Уэд Этчелер умер — покончил самоубийством. Было бы неправдой сказать, что его смерть явилась полной неожиданностью для той небольшой компании, в которой он чаще всего бывал. И при всем том, мы, наиболее близкие его друзья, никак не ожидали такого трагического конца. До известной степени можно допустить, что мы были подготовлены к этому какими-то, на первый взгляд, непонятными, подсознательными обстоятельствами.

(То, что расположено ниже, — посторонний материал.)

(* ===== verification/Prelude.v ===== *)
(** * A verification library for V8-Speak

    V8-Speak is V8 with source dialects: a script may say in its first line,
    [//# sourceDialect=spa], that its keywords are spelled in another natural
    language. The fork changes the scanner; everything behind the token stream is
    V8. This library models the scanner completely, with the decoding of UTF-8
    sources, and the BigInt arithmetic, V8's self-contained library of integer
    algorithms, from single digits up to the operations of the language. File names below are relative to [src/] of
    the repository's V8 tree.

    ** The scanner

    A [Utf16CharacterStream] hands out UTF-16 code units from blocks that a
    virtual [ReadBlock] loads. The [Scanner] keeps one character of look-ahead,
    three token descriptors with their literal buffers, the error, octal and
    magic-comment members and the dialect. The parser drives it through
    [Initialize], [Next], [PeekAhead], [SeekForward], bookmarks and the rescans
    of templates and regular expressions.

    - [CharPredicates]: [strings/char-predicates*], [strings/unicode.h],
      [base/bounds.h], [base/strings.h]. ICU's database is the parameter
      [UnicodeData], its documented facts the class [UnicodeDataOK].
    - [Tokens]: [parsing/token.h]. [Keywords]: [parsing/keywords-eng-gen.h] (the
      perfect hash), [keywords-spa-gen.h], [pseudokeywords-gen.h],
      [source-dialect.h]. [ScanTables]: the tables of [parsing/scanner-inl.h].
    - [LiteralBuffer]: [parsing/literal-buffer.*].
    - [Stream]: [Utf16CharacterStream] over the interface [BlockReader] with its
      contract [BlockReaderOK]; [CharacterStreams]: the streams of
      [parsing/scanner-character-streams.cc], which meet the contract.
    - [ScannerState], [Literals], [Comments], [Scanner]: [parsing/scanner.h],
      [scanner.cc], [scanner-inl.h], one definition per member function in the
      monad below.
    - [ScannerSpec], [LiteralsSafety], [CommentsSafety], [ScannerSafety],
      [ScanResults], [ScanText]: the invariant [scanner_ok] and, for every
      function, that it ends, stays in bounds and keeps the invariant.
    - [TextProperties], [StreamProperties], [ScannerProperties],
      [DialectProperties], [LexicalProperties]: the claims.

    ** UTF-8

    Source text from the network is UTF-8 that arrives in chunks; strings are
    made from UTF-8 as a whole. Both use a table-driven decoder.

    - [Utf8]: [third_party/utf8-decoder/utf8-decoder.h] and the class [Utf8] of
      [strings/unicode*], with [NonAsciiStart] of [strings/unicode-decoder.h], and
      the lemmas on encoding, validation and incremental decoding. [Utf16]: the
      pairing of surrogates in [strings/unicode*].
    - [Utf8Stream]: [Utf8ExternalStreamingStream] of
      [parsing/scanner-character-streams.cc]; the addresses of the chunks, on which
      the fast path for ASCII depends, are a parameter. [Utf8StreamSpec]: reading
      it block by block.
    - [Utf8Decoder]: [Utf8DecoderBase] of [strings/unicode-decoder.*] with the
      traits of its three instances, [generalized-utf8-decoder.h] and the class
      [Wtf8]; its lemmas for UTF-8. [Wtf8DecoderSpec]: those for WTF-8.
    - [Utf8Properties]: the claims.

    ** The BigInt arithmetic

    A BigInt object is a sign and a vector of digits. [objects/bigint.cc]
    allocates results, dispatches on signs and lengths and makes results
    canonical; [bigint/] computes on views of digits.

    - [BigIntDigits]: [bigint/digit-arithmetic.h], [bigint/util.h], for 32-bit and
      64-bit targets and in each variant of the preprocessor ([DigitTarget]).
    - [BigIntVectors]: [bigint/bigint.h], [bigint/vector-arithmetic.*], on views
      into one shared memory, so that operands may overlap results;
      [BigIntMemory] and [BigIntArithmetic]: values of views, what loops have
      written, the specifications.
    - [BigIntMul], [BigIntDiv], [BigIntShift], [BigIntBitwise]:
      [bigint/mul-schoolbook.cc], [div-schoolbook.cc], [div-helpers.*],
      [bitwise.cc]; [BigIntDivSpec], [BigIntBitwiseSpec], [BigIntTruncateSpec]:
      their specifications.
    - [BigIntInterrupts]: what the work estimate and the interrupt queries do to
      the processor's state in every algorithm.
    - [BigIntKaratsuba]: [bigint/mul-karatsuba.cc]; [BigIntKaratsubaSpec] (the
      recursion), [BigIntKaratsubaChunks] (operands of different lengths).
      [BigIntProcessor]: [bigint/bigint-internal.*], the choice of an algorithm
      for a product and the status for the caller. The Toom-Cook and FFT
      algorithms are the parameter [AdvancedMultiplication] with the contract
      [AdvancedMultiplicationOK].
    - [BigIntBurnikel]: [bigint/div-burnikel.cc]; [BigIntBurnikelSpec] (the
      recursion), [BigIntBurnikelBlocks] (operands of any lengths).
    - [BigIntObjects]: [objects/bigint.cc]; [BigIntObjectsSpec],
      [BigIntObjectsBitsSpec], [BigIntWordsSpec]: each operation computes the
      integer the language asks for, in canonical form, or throws;
      [BigIntQuiet]: these operations leave the processor alone.
    - [BigIntProducts], [BigIntProductsSpec]: products and powers of
      [objects/bigint.cc]. [BigIntQuotients], [BigIntQuotientsSpec]: quotients and
      remainders of [bigint/bigint-internal.cc] and [objects/bigint.cc]; Barrett
      division is the parameter [AdvancedDivision] with the contract
      [AdvancedDivisionOK].
    - [BigIntProgram]: sequences of operations refine the same sequence on
      integers. [BigIntProperties]: the claims.
    - [BigIntToString]: [bigint/tostring.cc]; [BigIntToStringSpec] (the classic
      algorithm), [BigIntToStringBits] (radices that are powers of two),
      [BigIntToStringResult] (lengths, leading zeros, the whole conversion). The
      divide-and-conquer algorithm [Fast] is the parameter [AdvancedToString] with
      the contract [AdvancedToStringOK]. [BigIntText], [BigIntTextSpec]:
      [BigInt::ToString] of [objects/bigint.cc]. [BigIntTextProperties]: the claim.

    ** What the theorems show

    - Every public call of the scanner ends normally from every reachable state,
      whatever the source; the token stream ends; the state stays well formed.
    - A dialect comment selects the dialect, and only before the first token;
      keywords, strings, numbers, punctuators and contextual names are recognised
      as their tables and texts say, in both dialects.
    - Reading does not depend on blocks or chunks; literal buffers collect what
      was added.
    - A UTF-8 source read block by block is the text of its bytes, however it is
      cut; the decoders of whole strings find the same text; valid UTF-8 is what
      the encoder makes of UTF-16 without unpaired surrogates.
    - Digit operations are exact in machine words; vector operations compute sums,
      differences, products, quotients, remainders, shifts and bits of the numbers
      their operands denote, and write nothing else; BigInt operations denote the
      mathematical operations, keep old objects unchanged and throw exactly when
      stated; conversions round-trip.
    - The text of a BigInt in any radix denotes its number and has no leading zero;
      the length computed for it beforehand is always enough.
    - An operation on the processor gives its exact result or reports that the
      embedder asked for its end, exactly when it did, and leaves the processor
      ready for the next one. Builds without the advanced algorithms test for
      interrupts inside of Karatsuba multiplication, though not behind each
      recursive call; there the theorems assume that none is requested
      ([patient]).

    ** Conventions

    Code is in a state monad whose results are a value, [Undefined] (a failed
    [DCHECK], an access out of bounds) or [OutOfFuel]; [wp] excludes the last two,
    so every [wp] theorem is a theorem of total correctness. A loop over an index
    is a structural recursion on its number of rounds. Other loops carry fuel: the
    scanner's is the number of characters left plus two, which suffices since
    every round consumes one; the correction loops of the digit and vector
    division have [kAdjustRounds] and [kRefineRounds], three, proved enough by the
    size of the leading digit, and the correction of a Burnikel-Ziegler estimate
    [kCorrectionRounds], three. The loops that take characters off a number have
    the bits of the number plus one, since each division by the radix takes a bit. The recursions on lengths have the length plus one
    as fuel, since each level halves it; the loop over the blocks of a dividend has
    their number plus one; [halve_above_threshold] 32 rounds for a 32-bit length;
    repeated squaring [kExponentRounds], 31, for an exponent below 2^30. A loop over
    UTF-8 bytes has twice their number plus two, since a byte that breaks off a
    character is looked at twice; the loop that fills a buffer has the number of
    chunks to come plus three. Machine integers are [Z] with their wrap-around
    written out where the code can reach it. Source positions and vector lengths
    are [int] in the code and far below its limit; they are plain [Z].

    Code outside the repository's sources is a parameter: ICU ([UnicodeData]), the
    build configuration, the embedder's interrupt queries ([Platform]) and its
    source streams.

    ** Not modelled

    That a UTF-8 stream is read rightly from an arbitrary position: the search for
    a position is modelled, but fails its own assertions on the second half of a
    pair of surrogates and loses a character broken off at the end
    ([reread_unfinished]); the claim is about reading on from where the stream is.
    The algorithms only builds with
    V8_ADVANCED_BIGINT_ALGORITHMS have (Toom-Cook, FFT, Barrett and the fast
    conversion to text), which appear as parameters with contracts: a product,
    quotient or text of operands of any length is covered without them in the other
    builds. BigInt conversion from text and from and to doubles. Relocation of buffers by the
    garbage collector and concurrency of background parsing: they do not change
    what these components compute. The parser, the compilers, the interpreter, the
    heap and the runtime: orders of magnitude larger, unchanged by the fork, and
    clients of what is modelled here. *)

(** ** Shared notation, automation and lemmas *)

From stdpp Require Import base list numbers strings.
From Stdlib Require Import ZArith Lia Strings.Byte Ascii.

До того, как случилась эта смерть, сама мысль об ее возможности была бесконечно далека для нас, но в ту самую минуту, когда мы узнали, что Уэд Этчелер умер, нам показалось, что мы уже очень давно ждали его кончины и были уверены, что иначе и не могло быть. Так сказать, методом обратного анализа, вспомнив его тяжелое душевное состояние, мы легко объяснили себе этот факт. Я пишу «тяжелое душевное состояние» и подчеркиваю это выражение. Молодой, красивый, вполне обеспеченный материально, как правая рука известного магната «короля трамвая» Эбена Хэля, Уэд Этчелер, казалось бы, ни на что в общем не мог жаловаться. И, тем не менее, мы видели, как под воздействием какого-то неведомого и всепоглощающего горя его гладкий, чистый лоб избороздили морщины. Мы видели также, как его густые, черные кудри поредели и посеребрились, словно молодые побеги под палящим солнцем в засуху. Никто из нас не мог забыть того, как посреди самого буйного веселья, которого в последнее время он все чаще и все более жадно искал, — никто, повторяю, не мог забыть, как им вдруг овладевали глубокая рассеянность и мрачное настроение. В такие минуты, когда наши шалости доходили до апогея, внезапно, без всякой видимой причины, глаза его тускнели, лоб прорезали морщины, а лицо судорожно подергивалось от невыносимых нравственных мук… Он стискивал руки и, казалось, на краю пропасти боролся с какой-то неведомой нам опасностью.